In infection prevention, more is not always better for ventilation and partitions internal name

In infection prevention, more is not always better for ventilation and partitions lead image

Ventilation and physical partitions are crucial interventions to limit the spread of respiratory illnesses in indoor spaces. However, when used incorrectly, they could worsen air quality and exacerbate infection spread.

Norvihoho et al. simulated the impact of different divider arrangements and ventilation on cough droplet path to reduce viral contagion risk.

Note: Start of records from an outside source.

(** ** The parts *)
Inductive Recorder := RGatekeeper | RServer | RCollector.
#[export] Instance Recorder_eq_dec : EqDecision Recorder.
Proof. solve_decision. Defined.
Record meteredTargetConn := mkConn {
  mc_recorder : Recorder; mc_proxyID : N; mc_applicationID : N; mc_bytesIn : Z; mc_bytesOut : Z; mc_done : bool
}.
#[export] Instance conn_eta : Eta meteredTargetConn := {| eta := λ r, mkConn (mc_recorder r) (mc_proxyID r) (mc_applicationID r)
  (mc_bytesIn r) (mc_bytesOut r) (mc_done r) |}.
Record TrafficMetric := mkMetric { tm_ApplicationID : N; tm_ProxyID : N; tm_Timestamp : Time; tm_BytesIn : Z; tm_BytesOut : Z }.

(** What a goroutine has still to do. *)
Inductive op :=
| Flush (c : nat)                                                     (* meteredTargetConn.flush *)
| SwapOut (c : nat) (r : Recorder) (proxyID applicationID : N) (bytesIn : Z)   (* its second half *)
| Record_ (r : Recorder) (proxyID applicationID : N) (bytesIn bytesOut : Z)    (* recorder.RecordTraffic *)
| Report (r : Recorder)                                               (* flushAndReport of a data plane *)
| Collect                                                             (* TrafficCollector.flush *)
| Store (stats : trafficStats).                                       (* repo.CreateTrafficMetric *)

Record Traffic := mkTraffic {
  tr_conns : list meteredTargetConn;
  tr_gatekeeper : Stats; tr_server : Stats;   (* trafficStats of the two data planes *)
  tr_attached : bool;                         (* SetTrafficCollector was called *)
  tr_collector : Stats;
  tr_rows : list TrafficMetric;
  tr_threads : list (list op);
  tr_lost : list trafficStats;                (* what was discarded *)
  tr_moved : list trafficStats                (* what the connections carried *)
}.
#[export] Instance Traffic_eta : Eta Traffic := {| eta := λ r, mkTraffic (tr_conns r) (tr_gatekeeper r) (tr_server r) (tr_attached r)
  (tr_collector r) (tr_rows r) (tr_threads r) (tr_lost r) (tr_moved r) |}.

Definition to_recorder (r : Recorder) (proxyID applicationID : N) (bytesIn bytesOut : Z) (t : Traffic) : Traffic :=
  match r with
  | RGatekeeper => t <| tr_gatekeeper := recordTraffic proxyID applicationID bytesIn bytesOut (tr_gatekeeper t) |>
  | RServer => t <| tr_server := recordTraffic proxyID applicationID bytesIn bytesOut (tr_server t) |>
  | RCollector => t <| tr_collector := RecordTraffic proxyID applicationID bytesIn bytesOut (tr_collector t) |>
  end.

(** What the environment decides in a step: the order of a map's entries, the
    time and what the database answers. *)
Record Choice := mkChoice { ch_order : list trafficStats → list trafficStats; ch_now : Time; ch_store : Result unit }.
Definition fair (ch : Choice) : Prop := ∀ l, ch_order ch l ≡ₚ l.
Definition report (ch : Choice) (m : Stats) (t : Traffic) : list op * Traffic :=
  if tr_attached t
  then (map (λ s, Record_ RCollector (ts_ProxyID s) (ts_ApplicationID s) (ts_BytesIn s) (ts_BytesOut s)) (ch_order ch (values m)), t)
  else ([], t <| tr_lost := values m ++ tr_lost t |>).

(** meteredTargetConn.flush: the first swap, then the second with the record. *)
Definition flush (c : nat) (t : Traffic) : list op * Traffic :=
  match tr_conns t !! c with
  | None => ([], t)
  | Some mc => ([SwapOut c (mc_recorder mc) (mc_proxyID mc) (mc_applicationID mc) (mc_bytesIn mc)],
                t <| tr_conns := <[ c := mc <| mc_bytesIn := 0%Z |> ]> (tr_conns t) |>)
  end.
Definition flush_rest (c : nat) (r : Recorder) (p a : N) (bytesIn : Z) (t : Traffic) : list op * Traffic :=
  match tr_conns t !! c with
  | None => ([Record_ r p a bytesIn 0], t)
  | Some mc =>
      let bytesOut := mc_bytesOut mc in
      (if Z.eqb bytesIn 0 && Z.eqb bytesOut 0 then [] else [Record_ r p a bytesIn bytesOut],
       t <| tr_conns := <[ c := mc <| mc_bytesOut := 0%Z |> ]> (tr_conns t) |>)
  end.
(** flushAndReport of the gatekeeper and of the HTTP server. *)
Definition flushAndReport (ch : Choice) (r : Recorder) (t : Traffic) : list op * Traffic :=
  match r with
  | RGatekeeper => if bool_decide (tr_gatekeeper t = ∅) then ([], t) else report ch (tr_gatekeeper t) (t <| tr_gatekeeper := ∅ |>)
  | RServer => if bool_decide (tr_server t = ∅) then ([], t) else report ch (tr_server t) (t <| tr_server := ∅ |>)
  | RCollector => ([], t)
  end.
(** TrafficCollector.flush: the copy under the lock, and each row after it. *)
Definition collector_flush (ch : Choice) (t : Traffic) : list op * Traffic :=
  if bool_decide (tr_collector t = ∅) then ([], t) else
  (map Store (ch_order ch (values (tr_collector t))), t <| tr_collector := ∅ |>).
Definition store_row (ch : Choice) (s : trafficStats) (t : Traffic) : list op * Traffic :=
  match ch_store ch with
  | Ok _ => ([], t <| tr_rows := mkMetric (ts_ApplicationID s) (ts_ProxyID s) (ch_now ch) (ts_BytesIn s) (ts_BytesOut s) :: tr_rows t |>)
  | Err _ => ([], t <| tr_lost := s :: tr_lost t |>)
  end.
(** One step of a goroutine: what it does, and what it has to do next. *)
Definition exec (ch : Choice) (o : op) (t : Traffic) : list op * Traffic :=
  match o with
  | Flush c => flush c t
  | SwapOut c r p a bytesIn => flush_rest c r p a bytesIn t
  | Record_ r p a bytesIn bytesOut => ([], to_recorder r p a bytesIn bytesOut t)
  | Report r => flushAndReport ch r t
  | Collect => collector_flush ch t
  | Store s => store_row ch s t
  end.
Definition spawn (ops : list op) (t : Traffic) : Traffic := t <| tr_threads := tr_threads t ++ [ops] |>.

(** TargetConn: a connection without a proxy or an application is not metered. *)
Definition TargetConn (r : Recorder) (proxyID applicationID : N) (t : Traffic) : Traffic :=
  if bool_decide (proxyID = 0%N) || bool_decide (applicationID = 0%N) then t
  else t <| tr_conns := tr_conns t ++ [mkConn r proxyID applicationID 0 0 false] |>.
(** Read and Write of [n] bytes, with or without an error. *)
Definition Read (c : nat) (n : Z) (failed : bool) (t : Traffic) : Traffic :=
  match tr_conns t !! c with
  | None => t
  | Some mc =>
      let t := if Z.ltb 0 n
               then t <| tr_conns := <[ c := mc <| mc_bytesOut := i64 (mc_bytesOut mc + n) |> ]> (tr_conns t) |>
                      <| tr_moved := mkStats (mc_proxyID mc) (mc_applicationID mc) 0 n :: tr_moved t |>
               else t in
      if failed then spawn [Flush c] t else t
  end.
Definition Write_ (c : nat) (n : Z) (failed : bool) (t : Traffic) : Traffic :=
  match tr_conns t !! c with
  | None => t
  | Some mc =>
      let t := if Z.ltb 0 n
               then t <| tr_conns := <[ c := mc <| mc_bytesIn := i64 (mc_bytesIn mc + n) |> ]> (tr_conns t) |>
                      <| tr_moved := mkStats (mc_proxyID mc) (mc_applicationID mc) n 0 :: tr_moved t |>
               else t in
      if failed then spawn [Flush c] t else t
  end.
(** Close: once, a last flush, and the collector's own when it is the recorder. *)
Definition Close (c : nat) (t : Traffic) : Traffic :=
  match tr_conns t !! c with
  | None => t
  | Some mc =>
      if mc_done mc then t else
      spawn (Flush c :: if bool_decide (mc_recorder mc = RCollector) then [Collect] else [])
        (t <| tr_conns := <[ c := mc <| mc_done := true |> ]> (tr_conns t) |>)
  end.
(** The end of handleRequest: one HTTP exchange. *)
Definition exchange (proxyID applicationID : N) (requestBytes responseBytes : Z) (t : Traffic) : Traffic :=
  spawn [Record_ RServer proxyID applicationID requestBytes responseBytes]
    (t <| tr_moved := mkStats proxyID applicationID requestBytes responseBytes :: tr_moved t |>).

Definition NewTraffic (attached : bool) : Traffic := mkTraffic [] ∅ ∅ attached ∅ [] [] [] [].

(** Everything that can happen, one step at a time. *)
Inductive step : Traffic → Traffic → Prop :=
| step_open r p a t : step t (TargetConn r p a t)
| step_read c n failed t : step t (Read c n failed t)
| step_write c n failed t : step t (Write_ c n failed t)
| step_close c t : step t (Close c t)
| step_exchange p a i o t : (0 ≤ i)%Z → (0 ≤ o)%Z → step t (exchange p a i o t)
| step_tick c t : step t (spawn [Flush c] t)
| step_report r t : step t (spawn [Report r] t)
| step_collect t : step t (spawn [Collect] t)
| step_thread k ch o ops t : tr_threads t !! k = Some (o :: ops) → fair ch →
    step t (let '(more, t') := exec ch o t in t' <| tr_threads := <[ k := more ++ ops ]> (tr_threads t') |>).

“In some instances, increased ventilation might inadvertently redistribute contaminated air within a space rather than effectively removing it,” said author Zhi-Fu Zhou. “Furthermore, wrong positioning of desk partitions can obstruct ideal ventilation airflow to control indoor air quality. Understanding how desk partitions affect airflow and infection spread is crucial for creating healthier work environments, safeguarding employees’ well-being, and minimizing the risk of workplace infections.”

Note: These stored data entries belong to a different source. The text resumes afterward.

(* ===== verification/ControlDao.v ===== *)
(** * repo/model and repo/dao: the tables of the control plane

    [model_proxy.go], [model_application.go], [model_edge.go],
    [model_device.go], [model_edge_device.go], [model_access_key.go],
    [model_task.go], [model_proxy_firewall_rule.go] and the resource relations
    of [model_organization.go]: the rows, without the columns this code never
    reads.  [dao_proxy.go], [dao_application.go], [dao_edge.go],
    [dao_device.go], [dao_edge_device.go], [dao_access_key.go], [dao_task.go],
    [dao_proxy_firewall_rule.go]: the queries the control plane makes, over
    GORM as a parameter ([CpGorm]) with its laws ([CpGormLaws]).  The tables
    hold the rows that queries see; rows deleted softly are not among them.
    The saved credentials and host keys of an access are four tables of which
    only the access matters here. *)

From S2P Require Import Prelude ToolTypes IamDao.

Record Access := mkAccess {
  x_ID : N; x_ApplicationID : N; x_Name : string; x_Port : Z; x_Status : Z; x_Description : string; x_AccessProtocol : string }.
#[export] Instance Access_eta : Eta Access := {| eta := λ r, mkAccess (x_ID r) (x_ApplicationID r) (x_Name r) (x_Port r) (x_Status r) (x_Description r) (x_AccessProtocol r) |}.
Definition ProxyStatusRunning : Z := 1.
Definition ProxyStatusStopped : Z := 2.
Record Application := mkApplication {
  a_ID : N; a_EdgeIDs : list N; a_DeviceID : N; a_Name : string; a_Description : string; a_IP : string; a_Port : Z; a_ApplicationType : string }.
#[export] Instance Application_eta : Eta Application := {| eta := λ r, mkApplication (a_ID r) (a_EdgeIDs r) (a_DeviceID r) (a_Name r) (a_Description r) (a_IP r) (a_Port r) (a_ApplicationType r) |}.
Record Edge := mkEdge { e_ID : N; e_Name : string; e_Status : Z; e_Online : Z; e_Description : string }.
#[export] Instance Edge_eta : Eta Edge := {| eta := λ r, mkEdge (e_ID r) (e_Name r) (e_Status r) (e_Online r) (e_Description r) |}.
Definition EdgeStatusRunning : Z := 1.
Definition EdgeStatusStopped : Z := 2.
Definition EdgeOnlineStatusOnline : Z := 1.
Definition EdgeOnlineStatusOffline : Z := 2.
Record Device := mkDevice { d_ID : N; d_Name : string; d_Description : string; d_Fingerprint : string; d_HostName : string }.
#[export] Instance Device_eta : Eta Device := {| eta := λ r, mkDevice (d_ID r) (d_Name r) (d_Description r) (d_Fingerprint r) (d_HostName r) |}.
Record EdgeDevice := mkEdgeDevice { ed_ID : N; ed_EdgeID : N; ed_DeviceID : N; ed_Type : Z }.
Definition EdgeDeviceRelationHost : Z := 1.
Definition EdgeDeviceRelationDiscovered : Z := 2.
Record EthernetInterface := mkInterface { i_ID : N; i_DeviceID : N; i_Name : string; i_MAC : string; i_IP : string; i_Netmask : string }.
#[export] Instance Interface_eta : Eta EthernetInterface := {| eta := λ r, mkInterface (i_ID r) (i_DeviceID r) (i_Name r) (i_MAC r) (i_IP r) (i_Netmask r) |}.
Record AccessKey := mkAccessKey { ak_ID : N; ak_EdgeID : N; ak_AccessKey : string; ak_SecretKey : string }.
Record ScanParams := mkScanParams { sp_Nets : list string; sp_Port : Z; sp_Protocol : string }.
Record ScannedApplication := mkScanned { sc_IP : string; sc_Port : Z; sc_Protocol : string }.
Record Task := mkTask { tk_ID : N; tk_EdgeID : N; tk_Status : Z; tk_Params : ScanParams; tk_Result : list ScannedApplication; tk_Error : string }.
#[export] Instance Task_eta : Eta Task := {| eta := λ r, mkTask (tk_ID r) (tk_EdgeID r) (tk_Status r) (tk_Params r) (tk_Result r) (tk_Error r) |}.
Definition TaskStatusPending : Z := 1.
Definition TaskStatusRunning : Z := 2.
Definition TaskStatusCompleted : Z := 3.
Definition TaskStatusFailed : Z := 4.
Record ProxyFirewallRule := mkRule { f_ID : N; f_ProxyID : N; f_AllowedCIDRs : list string }.
#[export] Instance Rule_eta : Eta ProxyFirewallRule := {| eta := λ r, mkRule (f_ID r) (f_ProxyID r) (f_AllowedCIDRs r) |}.
Record Secret := mkSecret { s_ID : N; s_ProxyID : N }.
Inductive secrets := WebSSHHostKey | WebSSHCredential | WebDesktopCredential | WebDataCredential.
#[export] Instance secrets_eq_dec : EqDecision secrets.
Proof. solve_decision. Defined.
Record IAMResourceRelation := mkRelation {
  r_ID : N; r_ResourceType : string; r_ResourceID : N; r_Relation : string; r_SubjectType : string; r_SubjectID : N; r_CreatedBy : N }.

Their model includes three healthy people and one with a respiratory infection, seated in pairs across a table. When the sick person coughs, the researchers studied how the droplets moved and lingered during different partition layouts and ventilation rates.

As predicted, the results of their simulation stress the need for careful consideration of the intervention. Infection risk was lowest when the partitions split all four participants only for low or no ventilation, but high ventilation could lead to the most accumulation of viral particles. Though the partitions reduce the risk for those opposite the divider, a healthy person sitting beside the sick person faces increased risk compared to no partition. Without dividers, the safest scenario involves no ventilation.

“We plan to continue improving our model to incorporate other aspects of diverse environment conditions, ventilation rates, complex office environments, human behaviors, extended long-term dynamics, validating against more experimental data, reevaluating some of the assumptions, and considering different ventilation systems,” said Zhou.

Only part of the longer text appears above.